I'd be happier if somebody looked after the receipts for me (in the cloud?)
and saved me the effort of typing them in when I got back.

------
ncash
The guy who won Entrepreneur magazine's Student Entrepreneur of the Year in
2009 did so with the idea of paperless/digital receipts. You can see his
service here:

<http://www.3secondreceipts.com/>

------
mmv2
<http://paperphobic.com/>

I thought something like exists. Just searched a bit on searchyc and got it.
This idea does not exactly match your thoughts, but somewhat close.

------
CoachRufus87
I think that a problem this large would (perhaps) be best solved by the credit
card companies themselves (unless folks don't mind giving out their email
address to every cashier). They already know who I am, what I'm buying, and
when, so it'd make sense if they were to handle the digital receipt as well.

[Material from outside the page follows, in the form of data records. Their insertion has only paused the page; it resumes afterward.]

Definition createFenceBlock (env : Env) (blockType : string)
    (connections : list (string * JSVal)) : M Object3D :=
  tryCatch
    (let* textures := loadBlockTextures env blockType "uniform" in
     let material := createUniformMaterial textures.(texture) (propertiesOf env blockType) in
     let post := meshAt (BoxGeometry 0.25 1 0.25) (Single material) origin origin in
     let rails := flat_map (fenceRails material)
                    (List.filter (connected connections) directions) in
     ret (Group blockType (post :: rails) origin origin))
    (fun _ => boxFallback blockType).

(** *** Trapdoors *)

Definition trapdoorSideMaterial : Material :=
  {| mat_map := None; mat_color := 0x6d4c33; mat_wireframe := false;
     mat_transparent := false; mat_opacity := 1; mat_alphaTest := 0;
     mat_side := FrontSide; mat_visible := true; mat_emissive := 0;
     mat_emissiveIntensity := 1; mat_roughness := 0.8; mat_metalness := 0 |}.

Definition emptyTrapdoorState : TrapdoorState :=
  {| ts_open := JUndefined; ts_half := None; ts_facing := None |}.

(** Position and rotation of the trapdoor panel for a state. *)
Definition trapdoorPlacement (isOpen : bool) (half facing : string) : Vec3 * Vec3 :=
  if isOpen then
    if String.eqb facing "north" then ((0, 0, 0.5), (1 # 2, 0, 0))%Q
    else if String.eqb facing "south" then ((0, 0, -0.5), (- (1 # 2), 0, 0))%Q
    else if String.eqb facing "east" then ((-0.5, 0, 0), (0, 0, - (1 # 2)))%Q
    else if String.eqb facing "west" then ((0.5, 0, 0), (0, 0, 1 # 2))%Q
    else (origin, origin)
  else
    let pos := if String.eqb half "top" then (0, 0.4375, 0)%Q
               else (0, -0.4375, 0)%Q in
    let yaw := if String.eqb facing "north" then 1%Q
               else if String.eqb facing "south" then 0%Q
               else if String.eqb facing "east" then (1 # 2)%Q
               else if String.eqb facing "west" then (- (1 # 2))%Q
               else 0%Q in
    (pos, (0, yaw, 0)%Q).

But I highly doubt they'd implement this b/c its not their core business.

------
hugorodrigues
Delicious idea. hard implementation, mostly because (in)compatibility with
existing hardware/software already in stores.

One way to minimize the compatibility issue with existing software, is create
a (hardware) printer (generic), that print on screen, and generate the barcode
so the user may scan.

i love the part of "integrate with an on-line personal finance". there are
also some legal issues.

bring it on!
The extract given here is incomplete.